- [The input]:
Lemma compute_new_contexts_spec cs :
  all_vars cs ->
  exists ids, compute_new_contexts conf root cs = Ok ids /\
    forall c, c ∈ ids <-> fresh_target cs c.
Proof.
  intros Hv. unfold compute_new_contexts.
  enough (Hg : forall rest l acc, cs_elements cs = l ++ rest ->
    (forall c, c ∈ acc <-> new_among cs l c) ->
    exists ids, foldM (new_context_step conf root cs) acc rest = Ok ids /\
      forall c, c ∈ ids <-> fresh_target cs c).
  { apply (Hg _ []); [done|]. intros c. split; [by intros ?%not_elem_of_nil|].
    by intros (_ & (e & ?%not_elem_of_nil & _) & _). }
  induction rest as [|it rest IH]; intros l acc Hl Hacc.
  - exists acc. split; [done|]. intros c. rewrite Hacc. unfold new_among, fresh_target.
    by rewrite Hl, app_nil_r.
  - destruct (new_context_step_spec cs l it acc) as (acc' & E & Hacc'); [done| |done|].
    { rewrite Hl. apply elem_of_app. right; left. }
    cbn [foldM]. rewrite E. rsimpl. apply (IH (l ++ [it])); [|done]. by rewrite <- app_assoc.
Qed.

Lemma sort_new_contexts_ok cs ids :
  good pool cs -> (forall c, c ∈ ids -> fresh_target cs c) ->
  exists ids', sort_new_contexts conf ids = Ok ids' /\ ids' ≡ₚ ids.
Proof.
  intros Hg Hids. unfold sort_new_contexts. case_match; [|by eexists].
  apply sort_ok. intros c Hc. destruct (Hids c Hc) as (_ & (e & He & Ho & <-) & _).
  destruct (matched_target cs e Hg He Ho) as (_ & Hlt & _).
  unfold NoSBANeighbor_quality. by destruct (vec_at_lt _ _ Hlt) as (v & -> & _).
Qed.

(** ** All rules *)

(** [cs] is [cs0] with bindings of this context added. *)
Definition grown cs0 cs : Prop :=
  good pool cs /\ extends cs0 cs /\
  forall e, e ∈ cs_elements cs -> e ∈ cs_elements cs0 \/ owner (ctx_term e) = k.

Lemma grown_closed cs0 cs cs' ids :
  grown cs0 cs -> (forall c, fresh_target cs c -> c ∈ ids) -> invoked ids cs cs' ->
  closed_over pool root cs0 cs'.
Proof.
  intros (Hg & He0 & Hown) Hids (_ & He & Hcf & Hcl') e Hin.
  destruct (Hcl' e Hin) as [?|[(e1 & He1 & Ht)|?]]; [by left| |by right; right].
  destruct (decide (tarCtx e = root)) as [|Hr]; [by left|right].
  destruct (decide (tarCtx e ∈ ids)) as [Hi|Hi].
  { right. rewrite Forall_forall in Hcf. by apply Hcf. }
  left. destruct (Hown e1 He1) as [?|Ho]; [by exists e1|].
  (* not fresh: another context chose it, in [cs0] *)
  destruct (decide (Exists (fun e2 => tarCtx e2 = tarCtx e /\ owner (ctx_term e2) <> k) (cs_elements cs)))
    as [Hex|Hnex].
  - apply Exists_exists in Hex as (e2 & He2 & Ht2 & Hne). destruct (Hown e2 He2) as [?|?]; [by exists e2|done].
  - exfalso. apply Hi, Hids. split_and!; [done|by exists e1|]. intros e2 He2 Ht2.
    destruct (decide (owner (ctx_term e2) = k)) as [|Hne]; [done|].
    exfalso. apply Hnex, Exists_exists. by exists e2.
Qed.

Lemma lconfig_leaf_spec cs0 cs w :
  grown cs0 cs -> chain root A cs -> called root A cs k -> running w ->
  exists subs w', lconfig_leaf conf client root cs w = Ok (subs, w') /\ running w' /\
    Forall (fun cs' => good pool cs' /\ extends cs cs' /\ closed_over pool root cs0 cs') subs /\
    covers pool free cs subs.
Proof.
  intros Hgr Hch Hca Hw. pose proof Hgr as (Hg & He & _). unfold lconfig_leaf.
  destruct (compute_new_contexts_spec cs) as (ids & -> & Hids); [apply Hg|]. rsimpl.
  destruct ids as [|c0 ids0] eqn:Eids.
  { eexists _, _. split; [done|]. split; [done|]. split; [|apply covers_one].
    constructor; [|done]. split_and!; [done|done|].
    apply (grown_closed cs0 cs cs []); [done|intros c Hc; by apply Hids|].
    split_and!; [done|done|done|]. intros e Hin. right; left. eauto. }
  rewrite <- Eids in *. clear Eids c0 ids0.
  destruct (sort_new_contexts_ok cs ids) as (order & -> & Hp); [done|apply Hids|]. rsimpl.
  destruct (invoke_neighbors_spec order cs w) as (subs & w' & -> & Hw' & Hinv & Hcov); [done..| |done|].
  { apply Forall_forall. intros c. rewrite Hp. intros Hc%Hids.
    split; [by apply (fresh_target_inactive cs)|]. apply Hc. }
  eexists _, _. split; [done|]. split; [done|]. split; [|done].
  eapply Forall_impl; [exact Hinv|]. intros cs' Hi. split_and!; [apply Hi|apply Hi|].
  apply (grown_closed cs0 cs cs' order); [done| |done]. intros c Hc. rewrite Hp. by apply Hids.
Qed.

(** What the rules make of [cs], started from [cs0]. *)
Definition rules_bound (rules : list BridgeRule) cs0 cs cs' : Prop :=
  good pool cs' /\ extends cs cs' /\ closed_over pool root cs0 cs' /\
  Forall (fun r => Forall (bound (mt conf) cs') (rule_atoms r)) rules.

- [About this exercise]:
The answer must be every line of the listing that holds the word "order".

- [Output for this task]:
  destruct (sort_new_contexts_ok cs ids) as (order & -> & Hp); [done|apply Hids|]. rsimpl.
  destruct (invoke_neighbors_spec order cs w) as (subs & w' & -> & Hw' & Hinv & Hcov); [done..| |done|].
  apply (grown_closed cs0 cs cs' order); [done| |done]. intros c Hc. rewrite Hp. by apply Hids.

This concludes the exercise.